Ontario risk assessments currently in the system at any stage, including re-submissions, may require significant revisions, based on a new Technical Update released by the Ministry of the Environment (MOE) in March.
Instrinsik Environmental makes an excellent point about an unadvertised consequence of O. Reg. 511/09. The new Site Condition Standards (SCS) for contaminated sites are dated July 27, 2009, but are scheduled to come into effect July 1, 2011. In some ways, however, they are already in force. Intrinsik says:
When developing these generic SCS, the MOE established a number of risk-based values intended to protect sensitive receptors from exposure via specific exposure pathways, termed “component values”. The numerically lowest value from all of the component values was used by the MOE to establish the generic SCS. Since the component values provide a benchmark to screen potential risk for specific exposure pathways, they are commonly used in O. Reg. 153/04 risk assessments as part of a secondary screening step which refines the chemicals and exposure pathways considered in the quantitative risk assessment.
On March 22nd, the MOE released a Technical Update (http://www.ene.gov.on.ca/publications/7454e.pdf) entitled “Use of MOE Component Values in Risk Assessments Submitted under the Record of Site Condition Regulation (O. Reg. 153/04)”. The Technical Update is intended to inform all QPRAs that any risk assessment currently under review or being prepared for submission must use the revised 2009 component values for all secondary screening steps as part of the risk assessment, rather than those used to develop the 1996/2004 SCS. While the MOE does permit the continued use of the 1996/2004 component values until July 1, 2011, the QPRA must provide an adequate justification as to why the older component values would be protective of human health and the environment, on a chemical-by-chemical basis.

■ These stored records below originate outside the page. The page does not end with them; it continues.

Definition message_params (text key : string) (second : Z) : list (string * pyval) :=
  [("turn", VDict [("session_id", VStr console_id); ("owner_id", VInt 7); ("message", VStr text);
                   ("client_request_id", VStr key); ("created_at", VStr (isoformat (utc (noon + second * US_PER_SECOND))))])].

Definition after_enqueue (params : list (string * pyval)) (ids : turn_ids) (st : console_store) : console_store :=
  match handle_enqueue_turn no_float no_form st params ids with Some (Ok (_, st')) => st' | _ => st end.

Definition ids1 : turn_ids :=
  TurnIds "cccccccc-0000-4000-8000-000000000001" "dddddddd-0000-4000-8000-000000000001" "eeeeeeee-0000-4000-8000-000000000001".
Definition ids2 : turn_ids :=
  TurnIds "cccccccc-0000-4000-8000-000000000002" "dddddddd-0000-4000-8000-000000000002" "eeeeeeee-0000-4000-8000-000000000002".

Definition console_two : console_store :=
  after_enqueue (message_params "then that" "k2" 1) ids2 (after_enqueue (message_params "do this" "k1" 0) ids1 console_start).

Lemma after_enqueue_steps params ids st st0 :
  rtc (console_step no_float no_form) st0 st → rtc (console_step no_float no_form) st0 (after_enqueue params ids st).
Proof.
  intros H. unfold after_enqueue. destruct (handle_enqueue_turn _ _ _ _ _) as [[[a st']|e]|] eqn:E; [|done..].
  eapply rtc_r; [done|]. by eapply enqueue_step.
Qed.

Lemma console_two_steps : rtc (console_step no_float no_form) console_start console_two.
Proof. do 2 apply after_enqueue_steps. apply rtc_refl. Qed.

Lemma console_two_ok : turns_ok None console_two.
Proof. eapply (console_steps_ok no_float no_form), no_turns_ok; [apply console_two_steps|done]. Qed.

(** The store after the machine's own report has ended the first run, and after
    the session's rows are deleted. *)
Definition run_reported : console_store :=
  set_runs (alter (ended_run "run_completed" (noon + 59 * US_PER_SECOND)) (fresh_run ids1)) console_two.

Lemma run_reported_steps : rtc (console_step no_float no_form) console_start run_reported.
Proof. eapply rtc_r; [apply console_two_steps|]. by apply other_step. Qed.

Lemma run_reported_ok : turns_ok None run_reported.
Proof. eapply (console_steps_ok no_float no_form), no_turns_ok; [apply run_reported_steps|done]. Qed.

Example deletion_keeps_turns_ok : turns_ok None (delete_session_console console_id run_reported).
Proof. eapply turns_ok_transfer; [|apply run_reported_ok]. done. Qed.

(** The first turn holds the thread and the second waits. *)
Example console_two_turns :
  (tn_state <$> cs_turns console_two !! fresh_turn ids1) = Some "starting" ∧
  (tn_state <$> cs_turns console_two !! fresh_turn ids2) = Some "queued".
Proof. vm_compute. by split. Qed.

Lemma console_thread_is_served_witness :
  cs_turns console_start = ∅ ∧
  ((∀ thread id1 t1 id2 t2, cs_turns run_reported !! id1 = Some t1 → cs_turns run_reported !! id2 = Some t2 →
      (owns_thread thread t1 = true ∧ owns_thread thread t2 = true ∨ tn_run_id t1 = tn_run_id t2 ∧ tn_run_id t1 ≠ None) →
      id1 = id2) ∧
   (∀ id t, cs_turns run_reported !! id = Some t →
      match tn_run_id t with
      | None => tn_state t = "queued" ∧ ∃ id' t', cs_turns run_reported !! id' = Some t' ∧ owns_thread (tn_thread_id t) t' = true
      | Some _ => tn_state t ∈ OWNER_STATES ++ TERMINAL_STATES
      end)).
Proof.
  split; [reflexivity|].
  apply (console_thread_is_served no_float no_form console_start run_reported); [reflexivity|apply run_reported_steps].
Defined.

(** The machine reports that the first run is complete. *)
Definition first_done (expected : option string) : turn_update :=
  TurnUpdate (fresh_run ids1) "completed" (noon + 60 * US_PER_SECOND) 7 console_id console_thread "codex" "cinder" None expected
    None None.

Definition second_run : string := "eeeeeeee-0000-4000-8000-000000000009".

(** Whether an update was applied, and whether it started a turn. *)
Definition applied (r : res (update_answer * console_store)) : bool :=
  match r with Ok (TurnApplied _ _ _, _) => true | _ => false end.

Definition starts_next (r : res (update_answer * console_store)) : bool :=
  match r with Ok (TurnApplied _ (Some _) _, _) => true | _ => false end.

Lemma starts_next_spec r : starts_next r = true → ∃ d next seq st', r = Ok (TurnApplied d (Some next) seq, st').
Proof. destruct r as [[[| | |d [next|] seq] st']|]; try done. eauto. Qed.

Lemma first_done_starts : starts_next (update_console_turn no_float run_reported (first_done None) second_run) = true.
Proof. vm_compute. reflexivity. Qed.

This would be very difficult given that most of the changes in the component values between 1996/2004 and 2009 are a result of improved exposure models and toxicological knowledge, and inclusion of receptors and pathways that were not considered previously. Past experience suggests that the Ministry will accept continued use of the outdated component values only on very rare occasions.
Why is this important for you to know?
Virtually every risk assessment conducted under O. Reg. 153/04 contains some form of component value screening. This Technical Update will likely invalidate most risk assessments already submitted to the MOE, if they used the 1996/2004 component values. If the risk assessment has not already been accepted by the MOE, changes will likely have to be made to ensure it conforms with the elements of the new Regulation (O. Reg. 511/09) immediately.
If you require additional information to better understand the potential impacts of this Technical Update, or if you would like to discuss what options may be available to your clients, please contact one of the Intrinsik risk assessment team at (905) 364-7800 or visit our website at www.intrinsikscience.com“.
Thanks, Instrinsik! This is one of many factors complicating the transition from the old to the new standards under Ontario Regulation 153/04.